El panorama para la industria manufacturera se mantiene complejo: el 20% de las empresas del sector anticipa una baja en su producción para el próximo trimestre, mientras que solo un 14,5% proyecta crecimiento. De acuerdo con la última Encuesta de Tendencia de Negocios del Indec, la demanda interna insuficiente sigue siendo el principal obstáculo, señalado por el 53,2% de las fábricas consultadas. Este estancamiento, sumado a una cartera de pedidos por debajo de los niveles habituales, ha llevado el Indicador de Confianza Empresarial (ICE) a terreno negativo, alcanzando un retroceso del -19,6% al cierre de mayo.
La dinámica de la actividad manufacturera muestra un retroceso sostenido en diversos rubros. Datos oficiales recientes confirmaron una caída interanual del 2,8% en la producción industrial durante abril, con sectores particularmente golpeados como la maquinaria y equipo y los productos textiles, que registraron bajas superiores al 20%. Esta retracción se refleja fielmente en los datos de la Unión Industrial Argentina (UIA), que dan cuenta de dificultades crecientes para cubrir obligaciones básicas como salarios y pagos a proveedores. En este contexto, el sector industrial parece no encontrar un piso, operando en un escenario donde la falta de dinamismo en el mercado doméstico impide cualquier repunte significativo.
El impacto sobre el mercado laboral es una de las preocupaciones centrales para los próximos meses. Las proyecciones de las empresas consultadas por el Indec indican una tendencia a la baja en la dotación de personal: el 16,2% de las firmas anticipa recortes, mientras que apenas un 5,2% espera realizar nuevas incorporaciones.

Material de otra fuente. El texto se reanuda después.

(** * A size-aware LRU cache: model and verification

    Shallow embedding of [Challenge-1/Task-2/LRUCache.hpp].

    Modelling conventions.
    - [int64_t] values (sizes, total size, limits, timestamps) are [Z].
      Signed overflow is undefined in C++, so no wrap-around is written
      out: the arithmetic below is the mathematical one, and it is that
      of the compiled program as long as the sums and differences formed
      on [mTotalSize] stay in the range of [int64_t] ([int64]).  The
      theorems on the accounting of [mTotalSize] carry that range as a
      hypothesis.
    - [std::time(nullptr)] is an input: every operation receives the
      readings of the clock it makes, in order.
    - The payload behind a [std::weak_ptr<ElementType>] is a handle
      ([Payload]); whether [lock()] still succeeds is decided by the
      owner of the payloads, an input [alive] of the operations.
    - [LRUCacheElement] objects are shared between [mElementList] and
      [mElementMap] through [std::shared_ptr].  An object is allocated in
      [updateElement] together with its slot in [mElementMap] and is never
      stored under another key, so the object store is [mElementMap]
      itself and the list holds the keys of the objects as handles.  The
      iterator [mElementInListIterator] of an object is the position of
      its handle in the list.  A handle whose key is missing from the map
      does not arise ([wf] holds of every reachable cache, [wf_run]).
    - Dereferencing a null [shared_ptr] (what [mElementMap[k]] yields for
      an absent key) or an empty container is undefined behaviour; the
      model reports it as [Fault] (or [None] for one iteration).

    The decompression routine of [Challenge-2/DecompressAlgo.cpp] and the
    string class of [Challenge-1/Task-1/String.hpp] are embedded in the
    modules [Decompress] and [UserDefined], with their conventions
    there. *)

From stdpp Require Import base option list sorting gmap fin_maps strings.

Set Warnings "-clear-no-such-hyp".

Local Open Scope Z_scope.

(** ** The std::multimap<int64_t, PrimaryKeyType> of sizes

    A multimap is the list of its records in iteration order: ascending
    size, records of equal size in insertion order (guaranteed since
    C++11). *)

Module Multimap.

Definition t := list (Z * Z).

(** [insert({size, key})]: the record goes to the upper bound of its
    size. *)
Fixpoint insert (r : Z * Z) (m : t) : t :=
  match m with
  | [] => [r]
  | x :: m' => if fst r <? fst x then r :: x :: m' else x :: insert r m'
  end.

(** [find(size)]: the record the returned iterator points to.  The
    standard library implementations search with lower_bound, so this is
    the first record of that size. *)
Fixpoint find (sz : Z) (m : t) : option (Z * Z) :=
  match m with
  | [] => None
  | x :: m' => if fst x =? sz then Some x else find sz m'
  end.

(** [erase(find(size))], and also [erase(equal_range(size).first)]. *)
Fixpoint erase_first (sz : Z) (m : t) : t :=
  match m with
  | [] => []
  | x :: m' => if fst x =? sz then m' else x :: erase_first sz m'
  end.

(** The loop of [updateElement] over [equal_range(size)]: erase the
    first record of that size whose value is [key], then stop. *)
Fixpoint erase_record (sz key : Z) (m : t) : t :=
  match m with
  | [] => []
  | x :: m' =>
      if (fst x =? sz) && (snd x =? key) then m'
      else x :: erase_record sz key m'
  end.

(** [rbegin()]: the last record, of the largest size. *)
Definition rbegin (m : t) : option (Z * Z) := last m.

(** The keys recorded in the multimap. *)
Definition keys (m : t) : list Z := snd <$> m.

(** The representation invariant: ascending sizes. *)
Definition sorted (m : t) : Prop := StronglySorted Z.le (fst <$> m).

End Multimap.

(** ** LRUCacheElement *)

Definition Payload := nat.

Record LRUCacheElement := {
  mLastAccessTime : Z;
  mElementSize : Z;
  mWeakPointerElement : Payload;
  mPrimaryKey : Z
}.

(** The constructor: time and size start at 0. *)
Definition LRUCacheElement_new (element : Payload) (primaryKey : Z) : LRUCacheElement :=
  {| mLastAccessTime := 0; mElementSize := 0;
     mWeakPointerElement := element; mPrimaryKey := primaryKey |}.

Definition updateAccessTime (now : Z) (e : LRUCacheElement) : LRUCacheElement :=
  {| mLastAccessTime := now; mElementSize := mElementSize e;
     mWeakPointerElement := mWeakPointerElement e; mPrimaryKey := mPrimaryKey e |}.

Definition setSize (size : Z) (e : LRUCacheElement) : LRUCacheElement :=
  {| mLastAccessTime := mLastAccessTime e; mElementSize := size;
     mWeakPointerElement := mWeakPointerElement e; mPrimaryKey := mPrimaryKey e |}.

(** [getWeakPointerElement().lock()]: the payload if its owner still holds
    it, [nullptr] otherwise. *)
Definition lock (alive : Payload → bool) (e : LRUCacheElement) : option Payload :=
  if alive (mWeakPointerElement e) then Some (mWeakPointerElement e) else None.

(** ** LRUCache *)

Record LRUCache := {
  mElementList : list Z;
  mElementMap : gmap Z LRUCacheElement;
  mElementSizeMap : Multimap.t;
  mTotalSize : Z;
  mMaxSizeSoftLimit : Z;
  mMaxSizeHardLimit : Z;
  mTimeThresholdSec : Z;
  mCleanScheduleIntervalMs : Z
}.

(** The constructor (the cleaner thread it may start is modelled apart,
    see [runCleanerThreadLoop]). *)
Definition LRUCache_new (softSizeLimit hardSizeLimit timeThresholdSec cleaningIntervalMs : Z)
  : LRUCache :=
  {| mElementList := []; mElementMap := ∅; mElementSizeMap := []; mTotalSize := 0;
     mMaxSizeSoftLimit := softSizeLimit; mMaxSizeHardLimit := hardSizeLimit;
     mTimeThresholdSec := timeThresholdSec;
     mCleanScheduleIntervalMs := cleaningIntervalMs |}.

Definition getSoftMaxSize (c : LRUCache) : Z := mMaxSizeSoftLimit c.
Definition getMaxSize (c : LRUCache) : Z := mMaxSizeHardLimit c.
Definition getTimeThreshold (c : LRUCache) : Z := mTimeThresholdSec c.
Definition getCleaningInterval (c : LRUCache) : Z := mCleanScheduleIntervalMs c.
Definition getNumberOfElements (c : LRUCache) : nat := length (mElementList c).

(** The cache with its four mutable members replaced. *)
Definition set_indices (c : LRUCache) (l : list Z) (m : gmap Z LRUCacheElement)
    (sm : Multimap.t) (total : Z) : LRUCache :=
  {| mElementList := l; mElementMap := m; mElementSizeMap := sm; mTotalSize := total;
     mMaxSizeSoftLimit := mMaxSizeSoftLimit c; mMaxSizeHardLimit := mMaxSizeHardLimit c;
     mTimeThresholdSec := mTimeThresholdSec c;
     mCleanScheduleIntervalMs := mCleanScheduleIntervalMs c |}.

(** [mElementList.erase(it)] for the iterator stored in the object of
    handle [key]: the one node of that handle goes. *)
Fixpoint list_erase (key : Z) (l : list Z) : list Z :=
  match l with
  | [] => []
  | x :: l' => if decide (x = key) then l' else x :: list_erase key l'
  end.

(** What the [LOG] calls print. *)
Inductive log_event :=
| LogUpdated (key : Z)
| LogTotalBeforeCleanup (total : Z)
| LogRemovedStale (key : Z)
| LogRemovedLRU (key : Z).

(** Outcome of an operation that may hit undefined behaviour or, for the
    fuel-driven loop, run out of fuel. *)
Inductive result (A : Type) :=
| Done (a : A)
| Fault
| OutOfFuel.
Arguments Done {A} a.
Arguments Fault {A}.
Arguments OutOfFuel {A}.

Este balance de -11% en materia de empleo es consistente con otras medidas de ajuste ya adoptadas por el sector, tales como la reducción de turnos, el recorte de horas trabajadas y el adelanto de vacaciones. La confianza empresarial se mantiene en niveles mínimos, reflejando que la mayoría de los empresarios no espera una mejora sustancial en el corto plazo.
En este cuadro de indicadores mayoritariamente negativos, las exportaciones aparecen como la única variable con una expectativa de balance positivo —del +3,4%—, aunque la magnitud de esta proyección es modesta y depende de un punto de partida sumamente débil. La mayoría de las firmas mantiene una postura de cautela, aguardando señales de estabilización en una macroeconomía que, por el momento, no logra destrabar el consumo doméstico. Hacia adelante, la estabilidad proyectada para el trimestre junio-agosto se interpreta más como un freno al deterioro que como un proceso de reactivación, dejando al sector industrial en una espera activa frente a las variables inflacionarias y la evolución del crédito.